▶ Task
Transcribe the lines from the start of the data below through the line with "Definition html_safe (b", word for word and nothing more.

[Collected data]
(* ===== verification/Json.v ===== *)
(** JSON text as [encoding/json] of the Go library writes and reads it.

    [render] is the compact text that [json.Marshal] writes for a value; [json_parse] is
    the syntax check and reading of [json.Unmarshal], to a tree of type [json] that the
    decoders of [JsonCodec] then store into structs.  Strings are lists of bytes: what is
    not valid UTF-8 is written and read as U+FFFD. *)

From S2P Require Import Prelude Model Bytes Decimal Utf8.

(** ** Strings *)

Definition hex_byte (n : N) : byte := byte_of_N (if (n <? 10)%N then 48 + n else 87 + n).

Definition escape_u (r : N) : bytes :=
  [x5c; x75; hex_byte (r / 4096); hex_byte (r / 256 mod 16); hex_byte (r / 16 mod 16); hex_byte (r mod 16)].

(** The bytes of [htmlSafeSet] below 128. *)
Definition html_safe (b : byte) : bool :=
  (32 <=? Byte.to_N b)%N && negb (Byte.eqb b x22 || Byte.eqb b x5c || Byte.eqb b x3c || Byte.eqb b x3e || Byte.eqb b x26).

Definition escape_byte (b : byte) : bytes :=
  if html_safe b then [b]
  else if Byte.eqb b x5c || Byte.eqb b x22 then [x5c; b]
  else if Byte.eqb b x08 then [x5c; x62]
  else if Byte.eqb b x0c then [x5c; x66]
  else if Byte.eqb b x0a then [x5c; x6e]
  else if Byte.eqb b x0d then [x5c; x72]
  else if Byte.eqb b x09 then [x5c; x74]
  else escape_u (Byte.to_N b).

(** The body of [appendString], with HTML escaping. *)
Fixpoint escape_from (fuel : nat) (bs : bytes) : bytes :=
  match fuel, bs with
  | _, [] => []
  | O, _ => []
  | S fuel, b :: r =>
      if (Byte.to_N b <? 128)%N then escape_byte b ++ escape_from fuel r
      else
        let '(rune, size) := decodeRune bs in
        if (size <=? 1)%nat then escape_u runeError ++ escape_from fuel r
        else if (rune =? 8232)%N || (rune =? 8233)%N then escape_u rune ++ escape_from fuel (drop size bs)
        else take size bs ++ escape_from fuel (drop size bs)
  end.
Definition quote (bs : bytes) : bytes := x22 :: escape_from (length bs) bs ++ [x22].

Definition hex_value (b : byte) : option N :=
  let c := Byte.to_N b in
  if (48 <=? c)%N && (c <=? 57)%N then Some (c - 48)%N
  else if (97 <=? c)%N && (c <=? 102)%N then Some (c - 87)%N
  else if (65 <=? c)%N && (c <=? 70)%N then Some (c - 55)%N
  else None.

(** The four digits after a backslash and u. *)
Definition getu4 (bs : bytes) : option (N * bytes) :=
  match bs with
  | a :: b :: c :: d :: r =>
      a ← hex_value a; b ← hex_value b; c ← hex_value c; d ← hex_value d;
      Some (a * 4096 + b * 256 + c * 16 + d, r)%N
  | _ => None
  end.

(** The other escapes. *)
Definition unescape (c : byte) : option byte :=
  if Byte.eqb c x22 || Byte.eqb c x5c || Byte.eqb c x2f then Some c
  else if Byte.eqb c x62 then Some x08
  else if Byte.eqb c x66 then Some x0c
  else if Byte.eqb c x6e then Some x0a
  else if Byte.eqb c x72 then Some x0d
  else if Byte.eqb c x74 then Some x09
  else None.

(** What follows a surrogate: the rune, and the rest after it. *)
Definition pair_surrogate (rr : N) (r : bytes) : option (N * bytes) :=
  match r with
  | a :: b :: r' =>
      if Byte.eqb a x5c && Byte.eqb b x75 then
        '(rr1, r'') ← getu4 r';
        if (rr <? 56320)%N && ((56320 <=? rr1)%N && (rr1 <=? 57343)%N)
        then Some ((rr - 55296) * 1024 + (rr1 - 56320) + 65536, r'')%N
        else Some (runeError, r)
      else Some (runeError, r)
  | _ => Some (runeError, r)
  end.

▶ Reply to the task
(* ===== verification/Json.v ===== *)
(** JSON text as [encoding/json] of the Go library writes and reads it.

    [render] is the compact text that [json.Marshal] writes for a value; [json_parse] is
    the syntax check and reading of [json.Unmarshal], to a tree of type [json] that the
    decoders of [JsonCodec] then store into structs.  Strings are lists of bytes: what is
    not valid UTF-8 is written and read as U+FFFD. *)

From S2P Require Import Prelude Model Bytes Decimal Utf8.

(** ** Strings *)

Definition hex_byte (n : N) : byte := byte_of_N (if (n <? 10)%N then 48 + n else 87 + n).

Definition escape_u (r : N) : bytes :=
  [x5c; x75; hex_byte (r / 4096); hex_byte (r / 256 mod 16); hex_byte (r / 16 mod 16); hex_byte (r mod 16)].

(** The bytes of [htmlSafeSet] below 128. *)
Definition html_safe (b : byte) : bool :=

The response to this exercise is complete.